When motorists in Texas are arrested on DWI charges or violate the state’s implied consent law by refusing to submit to a chemical test, they may seek to retain or restore their driving privileges by requesting an administrative license revocation hearing. This is a civil procedure that is not connected to a DWI criminal case. If a motorist wishes to request an ALR hearing, they must do so within 15 days of being issued a suspension or disqualification notice by a police officer or within 20 days of the date of a suspension letter. Hearings can be requested by mail, by phone, by fax machine or online.

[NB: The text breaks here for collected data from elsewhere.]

(* ===== verification/StripeCash.v ===== *)
(** * StripeCash: what a card network takes back, and which payouts it undermines

    [stripe_cash_events.go] records refunds and disputes that Stripe reports by
    webhook.  Webhooks are repeated and arrive in any order, also before the charge
    they speak of has been recorded; the tables keep, for every charge and every
    dispute, the evidence that matters for cash, bind it to the collection of the
    charge once that exists, and recompute which supplier payouts are no longer backed.
    [collect.go] records the collection of a job or a batch, and [store_payouts.go]
    reserves collected cash for a payout.

    JSON decoding is an argument of the parser.  The order of texts, which the
    database's collation decides, is an argument where rows are sorted by one. *)
From Stdlib Require Import Ascii.
From stdpp Require Import base numbers list gmap strings sorting pretty.
From S2P Require Import Prelude.
From S2P Require Import Sha256.
From S2P Require Import Currency.
From S2P Require Import LedgerWrite.
Local Open Scope Z_scope.
Local Open Scope go_scope.

(** ** Events *)

Definition stripeEventChargeRefunded : string := "charge.refunded".
Definition stripeEventDisputeCreated : string := "charge.dispute.created".
Definition stripeEventDisputeFundsWithdrawn : string := "charge.dispute.funds_withdrawn".
Definition stripeEventDisputeFundsReinstated : string := "charge.dispute.funds_reinstated".
Definition stripeEventDisputeClosed : string := "charge.dispute.closed".

Inductive stripeDisputeCashEffect :=
  | stripeDisputeCashNoEffect
  | stripeDisputeCashUnavailable
  | stripeDisputeCashAvailable.

#[export] Instance stripeDisputeCashEffect_eq_dec : EqDecision stripeDisputeCashEffect.
Proof. solve_decision. Defined.

Record stripeCashEvent := mkCashEvent {
  EventID : string;
  EventType : string;
  ObjectID : string;
  ev_ChargeID : string;
  ev_PaymentIntent : string;
  ev_Currency : string;
  ev_Status : string;
  EventCreated : Z;
  AmountCents : Z;
  RefundedCents : Z;
  PayloadSHA256 : string;
  DisputeEffect : stripeDisputeCashEffect;
  EffectRank : Z
}.

Record stripeCashEventResult := mkCashResult {
  Duplicate : bool;
  CashEffectApplied : bool;
  CurrentCashEffectRank : Z;
  LinkedCollection : bool;
  UnavailableCents : Z;
  CompromisedFundingRows : Z;
  ReversalRequiredRows : Z
}.

Definition isStripeCashEventType (eventType : string) : bool :=
  one_of eventType [stripeEventChargeRefunded; stripeEventDisputeCreated; stripeEventDisputeFundsWithdrawn;
                    stripeEventDisputeFundsReinstated; stripeEventDisputeClosed].

Definition disputeCashEffect (eventType status : string) : stripeDisputeCashEffect * Z :=
  if bool_decide (eventType = stripeEventDisputeCreated) then
    if has_prefix status "warning_" || bool_decide (status = "prevented") then (stripeDisputeCashNoEffect, 0)
    else (stripeDisputeCashUnavailable, 10)
  else if bool_decide (eventType = stripeEventDisputeFundsWithdrawn) then (stripeDisputeCashUnavailable, 20)
  else if bool_decide (eventType = stripeEventDisputeClosed) then
    if bool_decide (status = "lost") then (stripeDisputeCashUnavailable, 30) else (stripeDisputeCashNoEffect, 0)
  else if bool_decide (eventType = stripeEventDisputeFundsReinstated) then (stripeDisputeCashAvailable, 40)
  else (stripeDisputeCashNoEffect, 0).

(** The alphabet of the opaque part of a Stripe identity. *)
Definition stripe_id_byte (a : ascii) : bool :=
  let n := nat_of_ascii a in
  ((97 <=? n)%nat && (n <=? 122)%nat) || ((65 <=? n)%nat && (n <=? 90)%nat) ||
  ((48 <=? n)%nat && (n <=? 57)%nat) || (n =? 95)%nat || (n =? 45)%nat.

Definition validStripeObjectID (value prefix : string) : bool :=
  let value := trim_space value in
  let prefix := trim_space prefix in
  if bool_decide (prefix = "") || (String.length value <=? String.length prefix)%nat || negb (has_prefix value prefix)
  then false
  else forallb stripe_id_byte (drop (String.length prefix) (String.list_ascii_of_string value)).

Definition isSHA256Hex (s : string) : bool := (String.length s =? 64)%nat && hex_decodes s.

Definition validateStripeCashEvent (event : stripeCashEvent) : res unit :=
  refuse (Errorf "stripe cash event has invalid identifiers, amount, currency, timestamp, or digest")
    if bool_decide (trim_space (EventID event) = "") || bool_decide (trim_space (ObjectID event) = "") ||
       bool_decide (trim_space (ev_ChargeID event) = "") || (EventCreated event <=? 0) ||
       (AmountCents event <=? 0) || bool_decide (trim_space (ev_Currency event) = "") ||
       negb (isSHA256Hex (PayloadSHA256 event)) || negb (isStripeCashEventType (EventType event));
  let bad_intent := negb (bool_decide (ev_PaymentIntent event = "")) &&
                    negb (validStripeObjectID (ev_PaymentIntent event) "pi_") in
  if bool_decide (EventType event = stripeEventChargeRefunded) then
    refuse (Errorf "charge.refunded has invalid Stripe object identifiers")
      if negb (validStripeObjectID (ObjectID event) "ch_") || negb (validStripeObjectID (ev_ChargeID event) "ch_") ||
         bad_intent;
    refuse (Errorf "charge.refunded has an invalid cumulative amount_refunded")
      if (RefundedCents event <=? 0) || (AmountCents event <? RefundedCents event);
    Ok tt
  else
    refuse (Errorf "Stripe dispute has invalid object identifiers")
      if negb (validStripeObjectID (ObjectID event) "dp_") || negb (validStripeObjectID (ev_ChargeID event) "ch_") ||
         bad_intent;
    refuse (Errorf "stripe dispute event is missing status") if bool_decide (ev_Status event = "");
    let '(expectedEffect, expectedRank) := disputeCashEffect (EventType event) (ev_Status event) in
    refuse (Errorf "stripe dispute event cash effect does not match its type and status")
      if negb (bool_decide (DisputeEffect event = expectedEffect)) || negb (EffectRank event =? expectedRank);
    Ok tt.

Motorists who request ALR hearings are notified by mail when and where to appear. It can take up to four months to schedule a hearing. ALR hearings are presided over by an administrative law judge, but there is no jury. If you request an ALR hearing, you or your attorney will be able to make arguments and present evidence. Once the judge has heard all of the arguments, he or she will decide whether or not your driver’s license will be suspended. The evidence presented in an ALR hearing may also be used to fight DWI charges in a criminal court.
Motorists who wish to appeal the decision a judge made in an ALR hearing are given 30 days from the start of their driver’s license suspensions to file an appeal. The appeal petition must be taken to a District or County Court, and the clerk of the court must sign it. The signed petition should then be sent by certified mail to the ALR program office in Austin. When the appellate court reaches a decision, motorists are notified by mail.
While ALR hearings and DWI trials are unconnected, the matters involved are often the same. To avoid a driver’s license suspension, a motorist could argue that a police officer acted improperly or the results of a toxicology test are unreliable. Motorists could also mount an affirmative defense based on involuntary intoxication or necessity.